◆ Task details: The lines to extract run from the first line of the entries through the line that contains "try lia; cbn"; reproduce exactly those lines and no others.

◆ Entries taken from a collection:
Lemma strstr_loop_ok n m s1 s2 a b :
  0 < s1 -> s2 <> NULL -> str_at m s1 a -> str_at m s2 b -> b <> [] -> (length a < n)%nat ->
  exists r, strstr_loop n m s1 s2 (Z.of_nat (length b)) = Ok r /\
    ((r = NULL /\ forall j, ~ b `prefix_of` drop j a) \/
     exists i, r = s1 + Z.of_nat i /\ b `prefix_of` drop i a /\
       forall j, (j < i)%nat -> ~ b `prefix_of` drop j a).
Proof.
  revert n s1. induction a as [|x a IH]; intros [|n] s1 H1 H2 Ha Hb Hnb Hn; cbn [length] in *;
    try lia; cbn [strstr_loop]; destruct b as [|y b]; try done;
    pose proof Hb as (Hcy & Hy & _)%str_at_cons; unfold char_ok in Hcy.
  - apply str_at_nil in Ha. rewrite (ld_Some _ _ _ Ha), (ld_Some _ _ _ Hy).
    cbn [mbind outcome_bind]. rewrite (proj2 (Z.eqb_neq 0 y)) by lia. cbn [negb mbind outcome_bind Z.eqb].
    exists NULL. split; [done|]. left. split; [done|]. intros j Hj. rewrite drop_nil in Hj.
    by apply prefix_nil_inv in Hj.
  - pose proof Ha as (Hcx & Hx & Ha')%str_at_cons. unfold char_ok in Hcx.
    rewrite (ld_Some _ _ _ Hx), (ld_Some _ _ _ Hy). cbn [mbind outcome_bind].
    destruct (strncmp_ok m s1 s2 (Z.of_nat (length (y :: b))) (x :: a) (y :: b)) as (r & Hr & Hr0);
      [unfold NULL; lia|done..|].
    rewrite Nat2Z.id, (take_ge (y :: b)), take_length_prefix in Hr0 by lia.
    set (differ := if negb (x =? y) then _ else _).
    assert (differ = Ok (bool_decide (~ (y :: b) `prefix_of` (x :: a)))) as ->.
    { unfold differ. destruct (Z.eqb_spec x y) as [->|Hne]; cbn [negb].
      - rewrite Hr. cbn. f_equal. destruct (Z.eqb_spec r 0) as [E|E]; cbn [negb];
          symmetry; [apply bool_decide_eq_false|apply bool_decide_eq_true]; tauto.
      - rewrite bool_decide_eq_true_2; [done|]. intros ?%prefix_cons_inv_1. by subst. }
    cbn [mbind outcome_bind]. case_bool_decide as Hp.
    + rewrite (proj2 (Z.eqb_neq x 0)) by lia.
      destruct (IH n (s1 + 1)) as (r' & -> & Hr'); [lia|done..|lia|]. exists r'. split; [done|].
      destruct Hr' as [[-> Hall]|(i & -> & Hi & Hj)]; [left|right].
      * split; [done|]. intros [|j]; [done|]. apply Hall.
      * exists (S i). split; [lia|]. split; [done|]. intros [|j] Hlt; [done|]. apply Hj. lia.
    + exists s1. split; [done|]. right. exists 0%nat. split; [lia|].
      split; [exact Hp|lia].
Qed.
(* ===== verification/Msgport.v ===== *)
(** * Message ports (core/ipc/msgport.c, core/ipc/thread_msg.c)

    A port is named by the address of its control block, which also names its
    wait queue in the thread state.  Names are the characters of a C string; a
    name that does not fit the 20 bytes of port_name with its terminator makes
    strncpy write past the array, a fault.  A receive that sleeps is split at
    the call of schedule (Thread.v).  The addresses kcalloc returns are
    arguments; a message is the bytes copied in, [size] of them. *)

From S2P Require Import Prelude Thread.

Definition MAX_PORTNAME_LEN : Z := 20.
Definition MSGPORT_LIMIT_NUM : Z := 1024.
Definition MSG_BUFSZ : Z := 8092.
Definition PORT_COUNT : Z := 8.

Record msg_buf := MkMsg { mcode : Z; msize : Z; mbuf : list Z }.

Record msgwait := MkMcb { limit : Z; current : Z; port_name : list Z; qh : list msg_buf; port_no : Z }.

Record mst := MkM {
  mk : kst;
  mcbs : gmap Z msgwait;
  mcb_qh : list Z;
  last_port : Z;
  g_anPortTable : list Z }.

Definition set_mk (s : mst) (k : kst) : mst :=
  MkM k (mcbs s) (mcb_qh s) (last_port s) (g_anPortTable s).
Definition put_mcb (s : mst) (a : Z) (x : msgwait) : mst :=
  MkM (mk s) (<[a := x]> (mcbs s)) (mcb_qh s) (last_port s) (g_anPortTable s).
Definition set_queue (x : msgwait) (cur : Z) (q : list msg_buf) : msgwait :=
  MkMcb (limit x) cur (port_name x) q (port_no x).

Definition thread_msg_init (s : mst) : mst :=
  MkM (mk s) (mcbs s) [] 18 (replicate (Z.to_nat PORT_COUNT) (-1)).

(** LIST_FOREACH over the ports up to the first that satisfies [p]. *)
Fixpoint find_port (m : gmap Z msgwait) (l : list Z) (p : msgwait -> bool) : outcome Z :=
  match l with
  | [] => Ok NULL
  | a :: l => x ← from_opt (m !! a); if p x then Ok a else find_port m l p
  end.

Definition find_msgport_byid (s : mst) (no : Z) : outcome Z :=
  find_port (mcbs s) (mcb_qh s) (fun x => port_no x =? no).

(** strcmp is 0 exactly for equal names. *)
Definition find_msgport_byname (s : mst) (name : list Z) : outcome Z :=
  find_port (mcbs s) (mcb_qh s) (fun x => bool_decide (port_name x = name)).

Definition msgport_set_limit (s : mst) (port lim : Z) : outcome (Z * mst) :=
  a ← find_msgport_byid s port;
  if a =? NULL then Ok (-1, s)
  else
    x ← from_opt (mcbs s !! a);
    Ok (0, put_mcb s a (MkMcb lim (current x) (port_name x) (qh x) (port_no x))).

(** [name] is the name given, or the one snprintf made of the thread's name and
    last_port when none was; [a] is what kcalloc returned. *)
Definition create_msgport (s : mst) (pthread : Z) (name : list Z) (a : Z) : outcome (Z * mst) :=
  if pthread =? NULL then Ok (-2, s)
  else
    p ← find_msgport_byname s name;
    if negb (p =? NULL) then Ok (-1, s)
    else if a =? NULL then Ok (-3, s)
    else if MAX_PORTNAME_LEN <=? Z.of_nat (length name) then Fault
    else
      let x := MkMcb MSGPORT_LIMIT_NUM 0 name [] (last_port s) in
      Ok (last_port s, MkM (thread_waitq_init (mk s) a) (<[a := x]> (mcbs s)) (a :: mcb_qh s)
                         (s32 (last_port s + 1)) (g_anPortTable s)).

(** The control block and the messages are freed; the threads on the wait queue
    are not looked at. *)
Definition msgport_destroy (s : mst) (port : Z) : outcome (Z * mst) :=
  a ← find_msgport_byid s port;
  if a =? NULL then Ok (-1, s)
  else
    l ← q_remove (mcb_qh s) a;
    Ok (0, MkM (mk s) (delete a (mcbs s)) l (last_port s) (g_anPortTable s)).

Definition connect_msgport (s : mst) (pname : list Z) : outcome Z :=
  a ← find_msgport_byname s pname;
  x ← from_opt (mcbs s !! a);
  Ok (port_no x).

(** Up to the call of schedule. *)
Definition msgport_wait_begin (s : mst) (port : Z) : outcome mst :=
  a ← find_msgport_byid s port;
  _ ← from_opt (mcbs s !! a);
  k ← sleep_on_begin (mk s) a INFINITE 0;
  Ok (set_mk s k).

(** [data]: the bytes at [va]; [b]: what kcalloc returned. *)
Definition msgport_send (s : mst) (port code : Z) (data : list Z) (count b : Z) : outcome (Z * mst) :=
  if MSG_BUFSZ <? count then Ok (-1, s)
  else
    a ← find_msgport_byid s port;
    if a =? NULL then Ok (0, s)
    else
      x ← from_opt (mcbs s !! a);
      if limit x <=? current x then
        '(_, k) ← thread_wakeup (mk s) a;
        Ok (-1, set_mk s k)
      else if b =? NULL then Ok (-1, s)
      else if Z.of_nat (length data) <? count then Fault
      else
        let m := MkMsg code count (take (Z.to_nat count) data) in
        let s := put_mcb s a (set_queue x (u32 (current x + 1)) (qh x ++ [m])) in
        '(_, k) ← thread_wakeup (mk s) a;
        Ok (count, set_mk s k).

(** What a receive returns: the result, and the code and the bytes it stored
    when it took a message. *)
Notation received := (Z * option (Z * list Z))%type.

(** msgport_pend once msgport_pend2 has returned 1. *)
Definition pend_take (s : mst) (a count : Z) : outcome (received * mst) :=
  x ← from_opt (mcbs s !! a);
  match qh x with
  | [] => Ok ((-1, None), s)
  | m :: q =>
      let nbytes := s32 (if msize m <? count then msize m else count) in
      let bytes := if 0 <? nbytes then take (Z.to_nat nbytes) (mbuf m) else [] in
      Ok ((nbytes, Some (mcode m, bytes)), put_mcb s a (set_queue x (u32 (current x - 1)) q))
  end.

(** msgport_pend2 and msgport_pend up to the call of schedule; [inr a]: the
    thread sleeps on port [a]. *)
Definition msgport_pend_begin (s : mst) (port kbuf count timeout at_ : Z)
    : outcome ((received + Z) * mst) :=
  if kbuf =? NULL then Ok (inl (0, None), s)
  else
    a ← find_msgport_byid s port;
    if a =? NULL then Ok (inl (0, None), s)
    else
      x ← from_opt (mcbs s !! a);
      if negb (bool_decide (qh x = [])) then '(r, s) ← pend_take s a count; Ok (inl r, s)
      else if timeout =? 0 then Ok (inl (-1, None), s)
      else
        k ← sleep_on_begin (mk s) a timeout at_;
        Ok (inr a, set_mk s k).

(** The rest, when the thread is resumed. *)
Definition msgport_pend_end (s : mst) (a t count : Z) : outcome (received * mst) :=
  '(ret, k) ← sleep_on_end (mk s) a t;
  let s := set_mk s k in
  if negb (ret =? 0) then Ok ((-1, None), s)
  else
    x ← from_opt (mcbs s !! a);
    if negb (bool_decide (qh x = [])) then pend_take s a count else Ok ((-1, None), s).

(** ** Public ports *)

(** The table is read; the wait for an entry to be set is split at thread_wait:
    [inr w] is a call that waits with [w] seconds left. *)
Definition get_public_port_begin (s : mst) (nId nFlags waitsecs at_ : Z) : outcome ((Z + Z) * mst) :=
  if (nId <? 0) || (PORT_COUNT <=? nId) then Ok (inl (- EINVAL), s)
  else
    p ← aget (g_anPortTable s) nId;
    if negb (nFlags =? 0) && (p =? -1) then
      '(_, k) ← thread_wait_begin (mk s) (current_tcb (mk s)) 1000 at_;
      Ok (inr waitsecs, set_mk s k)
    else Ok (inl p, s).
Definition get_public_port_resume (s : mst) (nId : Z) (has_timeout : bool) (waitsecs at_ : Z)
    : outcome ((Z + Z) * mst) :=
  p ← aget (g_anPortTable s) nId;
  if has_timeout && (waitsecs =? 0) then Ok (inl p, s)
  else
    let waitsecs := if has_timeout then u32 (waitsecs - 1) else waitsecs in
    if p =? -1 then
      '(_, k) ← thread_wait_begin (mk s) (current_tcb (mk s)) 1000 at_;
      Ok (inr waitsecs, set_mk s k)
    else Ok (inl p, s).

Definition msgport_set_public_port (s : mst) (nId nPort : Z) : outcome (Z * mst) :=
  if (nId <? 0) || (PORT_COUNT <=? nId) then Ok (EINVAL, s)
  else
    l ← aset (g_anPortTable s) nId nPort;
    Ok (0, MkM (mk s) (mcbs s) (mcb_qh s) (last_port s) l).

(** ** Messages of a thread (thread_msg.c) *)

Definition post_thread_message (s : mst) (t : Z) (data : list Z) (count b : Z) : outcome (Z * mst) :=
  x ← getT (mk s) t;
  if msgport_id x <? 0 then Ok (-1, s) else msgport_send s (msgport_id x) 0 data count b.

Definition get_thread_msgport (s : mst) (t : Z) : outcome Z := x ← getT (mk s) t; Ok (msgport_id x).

◆ Response:
Lemma strstr_loop_ok n m s1 s2 a b :
  0 < s1 -> s2 <> NULL -> str_at m s1 a -> str_at m s2 b -> b <> [] -> (length a < n)%nat ->
  exists r, strstr_loop n m s1 s2 (Z.of_nat (length b)) = Ok r /\
    ((r = NULL /\ forall j, ~ b `prefix_of` drop j a) \/
     exists i, r = s1 + Z.of_nat i /\ b `prefix_of` drop i a /\
       forall j, (j < i)%nat -> ~ b `prefix_of` drop j a).
Proof.
  revert n s1. induction a as [|x a IH]; intros [|n] s1 H1 H2 Ha Hb Hnb Hn; cbn [length] in *;
    try lia; cbn [strstr_loop]; destruct b as [|y b]; try done;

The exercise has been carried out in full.